Work task =
Print every line below that comes at or after the line containing "Lemma handleErr_Some e", exactly as written.

Collected data entries =

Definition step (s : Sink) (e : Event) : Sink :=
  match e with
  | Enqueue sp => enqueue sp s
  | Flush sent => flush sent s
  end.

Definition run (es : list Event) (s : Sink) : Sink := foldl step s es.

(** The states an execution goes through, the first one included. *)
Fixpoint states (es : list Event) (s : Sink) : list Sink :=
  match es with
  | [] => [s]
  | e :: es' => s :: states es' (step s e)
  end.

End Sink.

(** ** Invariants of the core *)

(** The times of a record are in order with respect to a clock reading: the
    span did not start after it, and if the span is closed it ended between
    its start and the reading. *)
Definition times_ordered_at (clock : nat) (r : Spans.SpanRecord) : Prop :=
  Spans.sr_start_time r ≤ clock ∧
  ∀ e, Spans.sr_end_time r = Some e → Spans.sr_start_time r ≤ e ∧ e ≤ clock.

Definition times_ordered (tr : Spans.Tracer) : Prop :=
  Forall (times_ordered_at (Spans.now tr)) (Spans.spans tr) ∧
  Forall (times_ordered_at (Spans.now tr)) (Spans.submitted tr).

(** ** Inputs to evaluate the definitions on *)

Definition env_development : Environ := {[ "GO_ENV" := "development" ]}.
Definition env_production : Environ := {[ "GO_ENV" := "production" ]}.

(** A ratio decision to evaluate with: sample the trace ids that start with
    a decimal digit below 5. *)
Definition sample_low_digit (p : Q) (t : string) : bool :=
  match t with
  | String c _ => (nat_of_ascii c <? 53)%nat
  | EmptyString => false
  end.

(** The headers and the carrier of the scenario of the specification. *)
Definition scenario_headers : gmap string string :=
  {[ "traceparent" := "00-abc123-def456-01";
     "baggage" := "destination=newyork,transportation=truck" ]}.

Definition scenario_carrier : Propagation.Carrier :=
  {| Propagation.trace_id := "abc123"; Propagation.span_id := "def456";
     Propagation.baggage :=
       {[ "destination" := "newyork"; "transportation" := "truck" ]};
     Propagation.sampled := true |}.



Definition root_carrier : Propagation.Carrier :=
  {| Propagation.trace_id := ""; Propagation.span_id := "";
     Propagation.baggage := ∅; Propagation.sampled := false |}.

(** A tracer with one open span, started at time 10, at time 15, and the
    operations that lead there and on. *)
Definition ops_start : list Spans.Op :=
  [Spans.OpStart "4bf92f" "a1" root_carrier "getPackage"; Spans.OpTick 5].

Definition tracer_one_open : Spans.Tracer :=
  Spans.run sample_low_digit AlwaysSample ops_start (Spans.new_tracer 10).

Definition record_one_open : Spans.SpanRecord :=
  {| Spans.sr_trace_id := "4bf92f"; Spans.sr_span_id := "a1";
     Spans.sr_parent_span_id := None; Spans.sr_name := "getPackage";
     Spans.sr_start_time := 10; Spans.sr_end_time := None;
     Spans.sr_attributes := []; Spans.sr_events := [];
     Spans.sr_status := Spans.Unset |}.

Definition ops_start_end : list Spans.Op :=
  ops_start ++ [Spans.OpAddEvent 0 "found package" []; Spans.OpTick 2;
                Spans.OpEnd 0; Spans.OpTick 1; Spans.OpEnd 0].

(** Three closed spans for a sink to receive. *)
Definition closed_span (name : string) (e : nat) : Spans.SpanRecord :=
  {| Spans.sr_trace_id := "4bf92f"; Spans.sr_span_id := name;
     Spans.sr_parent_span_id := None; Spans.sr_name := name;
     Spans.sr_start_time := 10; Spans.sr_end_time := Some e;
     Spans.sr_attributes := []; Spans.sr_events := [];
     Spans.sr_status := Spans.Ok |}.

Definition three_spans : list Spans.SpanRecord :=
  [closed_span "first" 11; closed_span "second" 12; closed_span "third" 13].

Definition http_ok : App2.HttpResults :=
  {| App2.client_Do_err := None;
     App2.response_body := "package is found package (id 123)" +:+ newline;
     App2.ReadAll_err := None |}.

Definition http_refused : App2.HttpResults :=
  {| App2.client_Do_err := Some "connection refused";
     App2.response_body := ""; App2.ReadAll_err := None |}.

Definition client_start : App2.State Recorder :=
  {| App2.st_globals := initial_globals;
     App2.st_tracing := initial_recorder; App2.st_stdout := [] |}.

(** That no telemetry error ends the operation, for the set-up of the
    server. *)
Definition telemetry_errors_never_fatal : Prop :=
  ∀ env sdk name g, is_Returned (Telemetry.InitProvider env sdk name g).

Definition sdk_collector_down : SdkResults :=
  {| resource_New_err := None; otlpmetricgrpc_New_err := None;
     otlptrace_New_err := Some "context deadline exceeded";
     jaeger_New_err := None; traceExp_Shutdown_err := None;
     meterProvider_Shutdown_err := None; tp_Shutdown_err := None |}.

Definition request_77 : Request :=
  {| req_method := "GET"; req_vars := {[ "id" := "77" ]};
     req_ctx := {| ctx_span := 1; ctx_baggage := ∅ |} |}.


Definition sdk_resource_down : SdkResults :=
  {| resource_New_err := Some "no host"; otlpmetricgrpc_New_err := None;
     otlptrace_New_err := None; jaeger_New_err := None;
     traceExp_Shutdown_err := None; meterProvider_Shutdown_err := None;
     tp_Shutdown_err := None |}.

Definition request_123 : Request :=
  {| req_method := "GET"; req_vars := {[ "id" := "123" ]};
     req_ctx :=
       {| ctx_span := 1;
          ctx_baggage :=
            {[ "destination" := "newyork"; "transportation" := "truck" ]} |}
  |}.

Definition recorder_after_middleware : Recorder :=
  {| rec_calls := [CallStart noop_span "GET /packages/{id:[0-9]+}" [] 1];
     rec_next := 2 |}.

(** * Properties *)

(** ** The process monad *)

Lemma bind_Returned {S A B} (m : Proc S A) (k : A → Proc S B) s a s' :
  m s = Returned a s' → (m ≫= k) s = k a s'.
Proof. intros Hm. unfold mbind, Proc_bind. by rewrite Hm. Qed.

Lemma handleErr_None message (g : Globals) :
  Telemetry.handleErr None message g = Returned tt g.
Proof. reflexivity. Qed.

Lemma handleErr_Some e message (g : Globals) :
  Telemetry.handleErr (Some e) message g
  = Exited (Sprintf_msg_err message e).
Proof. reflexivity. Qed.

Solution to the problem =
Lemma handleErr_Some e message (g : Globals) :
  Telemetry.handleErr (Some e) message g
  = Exited (Sprintf_msg_err message e).
Proof. reflexivity. Qed.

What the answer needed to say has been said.